***** Data under study

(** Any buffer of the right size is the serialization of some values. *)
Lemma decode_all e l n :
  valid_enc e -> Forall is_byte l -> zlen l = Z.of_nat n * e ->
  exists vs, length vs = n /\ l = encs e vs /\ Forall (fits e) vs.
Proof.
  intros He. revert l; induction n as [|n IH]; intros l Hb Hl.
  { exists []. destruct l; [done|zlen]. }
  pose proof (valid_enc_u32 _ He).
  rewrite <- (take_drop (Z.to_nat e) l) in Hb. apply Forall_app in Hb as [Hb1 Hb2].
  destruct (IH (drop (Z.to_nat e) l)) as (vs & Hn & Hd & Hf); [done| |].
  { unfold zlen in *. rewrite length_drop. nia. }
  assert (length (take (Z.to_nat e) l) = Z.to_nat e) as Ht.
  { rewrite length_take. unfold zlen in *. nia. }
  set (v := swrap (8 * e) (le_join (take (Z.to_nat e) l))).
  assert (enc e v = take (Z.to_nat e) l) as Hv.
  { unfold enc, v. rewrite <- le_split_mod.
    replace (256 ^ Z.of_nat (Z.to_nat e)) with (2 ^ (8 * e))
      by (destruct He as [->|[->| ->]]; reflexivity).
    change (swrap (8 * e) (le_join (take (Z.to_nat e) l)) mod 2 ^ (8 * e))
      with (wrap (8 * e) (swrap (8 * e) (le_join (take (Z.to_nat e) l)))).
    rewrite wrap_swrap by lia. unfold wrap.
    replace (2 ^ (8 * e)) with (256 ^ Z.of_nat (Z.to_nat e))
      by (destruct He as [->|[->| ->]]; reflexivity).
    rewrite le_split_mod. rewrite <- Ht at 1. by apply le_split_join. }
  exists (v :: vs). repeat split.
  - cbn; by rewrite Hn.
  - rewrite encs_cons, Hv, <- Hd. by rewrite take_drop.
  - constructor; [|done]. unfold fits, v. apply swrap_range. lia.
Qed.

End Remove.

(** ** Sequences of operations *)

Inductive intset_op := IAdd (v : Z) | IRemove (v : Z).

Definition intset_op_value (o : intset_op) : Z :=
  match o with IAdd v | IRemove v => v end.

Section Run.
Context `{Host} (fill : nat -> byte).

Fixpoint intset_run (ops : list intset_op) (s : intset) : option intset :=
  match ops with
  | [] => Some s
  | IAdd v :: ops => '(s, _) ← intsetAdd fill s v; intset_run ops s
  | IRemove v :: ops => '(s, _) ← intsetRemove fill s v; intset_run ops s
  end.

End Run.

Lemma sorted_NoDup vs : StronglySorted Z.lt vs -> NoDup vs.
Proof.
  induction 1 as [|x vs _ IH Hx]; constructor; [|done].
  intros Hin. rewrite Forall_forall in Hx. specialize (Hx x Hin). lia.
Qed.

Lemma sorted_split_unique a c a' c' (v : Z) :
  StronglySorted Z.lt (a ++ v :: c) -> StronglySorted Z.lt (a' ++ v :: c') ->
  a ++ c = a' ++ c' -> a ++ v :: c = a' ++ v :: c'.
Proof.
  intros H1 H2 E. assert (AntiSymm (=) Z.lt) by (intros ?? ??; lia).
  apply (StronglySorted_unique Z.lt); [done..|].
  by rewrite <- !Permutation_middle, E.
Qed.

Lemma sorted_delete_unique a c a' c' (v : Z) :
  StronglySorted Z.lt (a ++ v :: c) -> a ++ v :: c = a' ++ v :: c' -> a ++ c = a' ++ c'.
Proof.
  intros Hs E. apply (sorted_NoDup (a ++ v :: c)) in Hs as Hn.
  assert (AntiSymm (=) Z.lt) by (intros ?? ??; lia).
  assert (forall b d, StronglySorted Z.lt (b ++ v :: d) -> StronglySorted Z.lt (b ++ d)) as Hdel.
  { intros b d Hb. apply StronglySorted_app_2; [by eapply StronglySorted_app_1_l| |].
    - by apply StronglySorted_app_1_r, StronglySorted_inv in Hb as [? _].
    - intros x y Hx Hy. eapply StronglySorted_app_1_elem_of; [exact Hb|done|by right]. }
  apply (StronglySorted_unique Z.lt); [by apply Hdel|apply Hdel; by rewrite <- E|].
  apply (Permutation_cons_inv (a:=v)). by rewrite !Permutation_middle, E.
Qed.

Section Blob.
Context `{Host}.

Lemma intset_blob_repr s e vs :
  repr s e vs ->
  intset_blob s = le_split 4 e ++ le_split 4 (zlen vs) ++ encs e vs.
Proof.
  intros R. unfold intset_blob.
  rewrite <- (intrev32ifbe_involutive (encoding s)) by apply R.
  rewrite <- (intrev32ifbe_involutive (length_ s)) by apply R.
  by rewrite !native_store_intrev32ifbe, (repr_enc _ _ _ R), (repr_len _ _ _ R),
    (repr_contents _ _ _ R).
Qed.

**********

Your goal:
In restating the data, begin at its first line, reproduce each line word for word, and conclude with the line that contains "- rewrite encs_cons, Hv, <- Hd.".

Answer to this exercise:
(** Any buffer of the right size is the serialization of some values. *)
Lemma decode_all e l n :
  valid_enc e -> Forall is_byte l -> zlen l = Z.of_nat n * e ->
  exists vs, length vs = n /\ l = encs e vs /\ Forall (fits e) vs.
Proof.
  intros He. revert l; induction n as [|n IH]; intros l Hb Hl.
  { exists []. destruct l; [done|zlen]. }
  pose proof (valid_enc_u32 _ He).
  rewrite <- (take_drop (Z.to_nat e) l) in Hb. apply Forall_app in Hb as [Hb1 Hb2].
  destruct (IH (drop (Z.to_nat e) l)) as (vs & Hn & Hd & Hf); [done| |].
  { unfold zlen in *. rewrite length_drop. nia. }
  assert (length (take (Z.to_nat e) l) = Z.to_nat e) as Ht.
  { rewrite length_take. unfold zlen in *. nia. }
  set (v := swrap (8 * e) (le_join (take (Z.to_nat e) l))).
  assert (enc e v = take (Z.to_nat e) l) as Hv.
  { unfold enc, v. rewrite <- le_split_mod.
    replace (256 ^ Z.of_nat (Z.to_nat e)) with (2 ^ (8 * e))
      by (destruct He as [->|[->| ->]]; reflexivity).
    change (swrap (8 * e) (le_join (take (Z.to_nat e) l)) mod 2 ^ (8 * e))
      with (wrap (8 * e) (swrap (8 * e) (le_join (take (Z.to_nat e) l)))).
    rewrite wrap_swrap by lia. unfold wrap.
    replace (2 ^ (8 * e)) with (256 ^ Z.of_nat (Z.to_nat e))
      by (destruct He as [->|[->| ->]]; reflexivity).
    rewrite le_split_mod. rewrite <- Ht at 1. by apply le_split_join. }
  exists (v :: vs). repeat split.
  - cbn; by rewrite Hn.
  - rewrite encs_cons, Hv, <- Hd. by rewrite take_drop.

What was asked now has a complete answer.